Texas Never Wanted RFK Jr.’s Unproven Measles Treatment
Kennedy made a show of shipping vitamin A to measles-stricken communities. The state’s public-health department didn’t take up the offer.

Robert F. Kennedy Jr., staring down his first major health crisis as the head of Health and Human Services, had a plan. After Texas experienced the first measles death in the United States in a decade, Kennedy told Fox earlier this month that the federal government was delivering vitamin A—an unproven treatment that Kennedy has promoted as an alternative to vaccines—to measles-stricken communities in West Texas “right now.” But a Texas official told me this week that no doses of vitamin A have arrived at the state health department—not because RFK Jr. broke his promise, but because Texas doctors didn’t ask for them.
The doses are available “if we need them,” Lara Anton, the senior press officer for the state public-health department, told me in a statement. But her office, she said, has not requested any, “because healthcare providers have not requested it from us.” Anton had no records of any shipments of vitamin A, budesonide, clarithromycin, or cod-liver oil—all of which Kennedy has said can help with measles—even though the state has received 1,760 additional vaccines for measles, mumps, and rubella from the federal government since the middle of February.
When I asked Anton if Texas officials thought vitamin A treatment was useless, she referred me to a state website, which reads, “Vitamin A cannot prevent measles. Vitamin A may be useful as a supplemental treatment once someone has a measles infection, especially if they have a severe case of measles or low vitamin A levels and are under the care of a doctor.” The local health department for Gaines County, the epicenter of the deadly outbreak, told me that it has not received any of the alternative treatments either. (HHS did not respond to a request for comment.)

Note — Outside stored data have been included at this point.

(** * synonyms.py: the CheBI / PubChem table pipeline

    A shallow embedding of [src/synonyms.py].  The script is a handful of
    functions that read delimited files with pandas, transform the frame in
    memory and write a CSV (or append to an sqlite table).  The embedding
    keeps that shape: a [World] holds the files, the sqlite stores and the
    open connections; every function of the script is a computation in the
    state-and-exception monad [M] over it, and the pandas calls it makes are
    the primitives of the first part of this file. *)

From Stdlib Require Import Ascii.
From stdpp Require Import gmap strings list sorting pretty.

#[local] Set Warnings "-clear-no-such-hyp".

(** ** Cells

    A cell of a parsed table.  [pd.read_csv] turns a field into a number
    when the whole column parses as numbers, into NaN when the field is
    empty (or one of the NA spellings), and keeps it as text otherwise.
    Numeric cells are modelled by their integer value: numpy's distinction
    between int64 and an integral float64 is not tracked, and fractional
    numbers and booleans are outside the model.  Text is modelled as a
    string of ASCII characters. *)

Inductive value : Type :=
  | VStr (s : string)
  | VInt (z : Z)
  | VNaN.

Global Instance value_eq_dec : EqDecision value.
Proof. solve_decision. Defined.

Definition value_encode (v : value) : string + Z + unit :=
  match v with
  | VStr s => inl (inl s)
  | VInt z => inl (inr z)
  | VNaN => inr tt
  end.

Definition value_decode (x : string + Z + unit) : value :=
  match x with
  | inl (inl s) => VStr s
  | inl (inr z) => VInt z
  | inr _ => VNaN
  end.

Global Instance value_countable : Countable value.
Proof.
  refine (inj_countable' value_encode value_decode _).
  by intros [].
Defined.

(** Python's truth value of a cell, as tested by [if x:].  NaN is a non-zero
    float, hence true. *)
Definition truthy (v : value) : bool :=
  match v with
  | VStr s => negb (bool_decide (s = ""))
  | VInt z => negb (bool_decide (z = 0%Z))
  | VNaN => true
  end.

(** [str(x)]. *)
Definition str (v : value) : string :=
  match v with
  | VStr s => s
  | VInt z => pretty z
  | VNaN => "nan"
  end.

(** ** Strings *)

Definition is_lower (c : ascii) : bool :=
  let n := nat_of_ascii c in (97 <=? n)%nat && (n <=? 122)%nat.

Definition is_upper (c : ascii) : bool :=
  let n := nat_of_ascii c in (65 <=? n)%nat && (n <=? 90)%nat.

Definition upper_char (c : ascii) : ascii :=
  if is_lower c then ascii_of_nat (nat_of_ascii c - 32) else c.

Definition lower_char (c : ascii) : ascii :=
  if is_upper c then ascii_of_nat (nat_of_ascii c + 32) else c.

Fixpoint string_map (f : ascii → ascii) (s : string) : string :=
  match s with
  | EmptyString => EmptyString
  | String c s' => String (f c) (string_map f s')
  end.

(** [s.upper()] and [s.lower()] *)
Definition upper : string → string := string_map upper_char.
Definition lower : string → string := string_map lower_char.

(** [needle in s] on strings *)
Fixpoint contains (needle s : string) : bool :=
  String.prefix needle s ||
  match s with
  | EmptyString => false
  | String _ s' => contains needle s'
  end.

(** ** Exceptions and the two monads *)

Inductive exn : Type :=
  | FileNotFoundError
  | EmptyDataError
  | ParserError
  | KeyError
  | ValueError
  | TypeError
  | AttributeError
  | OperationalError.

Global Instance exn_eq_dec : EqDecision exn.
Proof. solve_decision. Defined.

In just a few short weeks on the job, Kennedy has broken with decades of public-health precedent in responding to measles. In a March 2 op-ed for Fox, he acknowledged that vaccines “not only protect individual children from measles, but also contribute to community immunity”—only after emphasizing that “the decision to vaccinate is a personal one.” He has also endorsed vitamin A, which is not FDA-approved to treat measles, as a way to substantially decrease deaths from the disease. Vitamin A can reduce the risk of death among children under 2 who are infected, according to a 2005 meta-analysis. However, it has not been shown to effectively prevent the disease, contrary to Kennedy’s claim in his Fox interview.
It’s hardly surprising that a health department wouldn’t want shipments of unproven treatments. But Texas’s decision to deny an offer of help from the top federal health official during a deadly measles outbreak suggests that not everyone in the nation’s public-health apparatus is ready to fall in line behind Kennedy’s unfounded claims. That apparently includes some staff at the Centers for Disease Control and Prevention, which falls under Kennedy’s purview. On Tuesday, the CDC’s top communications officer announced his resignation in an op-ed lambasting Kennedy’s embrace of alternative measles treatments. Public records I’ve gathered from Texas show that CDC staff are aiding at least one local health department in spreading pro-vaccine messages to the local community. In a series of emails with Texas health workers, for instance, CDC officials workshopped multiple pro-vaccine public-service announcements and helped translate them into Low German and Spanish. “The best way to protect against measles is with the measles, mumps, and rubella (MMR) vaccine,” one flyer read. And a letter from the local health-department executive director, Zachary Holbrooks, that was distributed to parents of unvaccinated schoolchildren stated: “I strongly encourage you to have your child vaccinated as soon as possible.” None of the materials I obtained made any mention of vitamin A.
It’s unclear if those pro-vaccine messages are convincing locals, particularly the Mennonite population at the center of Texas’s outbreak. Last school year, just under 82 percent of kindergarteners in Gaines County were vaccinated against measles. Data from the state’s vaccine registry suggest that immunizations are up roughly 10 percent this year compared with the same period in 2024, although Texas has limited visibility on vaccine administration. Holbrooks recently told The Atlantic that three local Mennonite churches had refused the district health department’s request to place a measles-testing site on their property. Meanwhile, residents are clearing out local drugstores’ supplies of vitamin A and cod-liver oil, and showing up to a makeshift clinic that is giving out cod-liver oil. This week, The New York Times reported that some children in the area are taking such high doses of vitamin A that they are showing signs of liver damage.
After casting a key vote to confirm Kennedy as health secretary, Senator Bill Cassidy of Louisiana, a Republican, told his colleagues that Kennedy would help with “restoring trust in our public-health institutions.” But Kennedy has already made that laudable goal even less achievable. So long as the nation’s top public-health official is propping up purported miracle cures, families in West Texas will be encouraged to believe that not vaccinating their children is a responsible choice. Public-health leaders can’t fix that problem on their own, even if they refuse to play along with Kennedy’s pseudoscientific routine.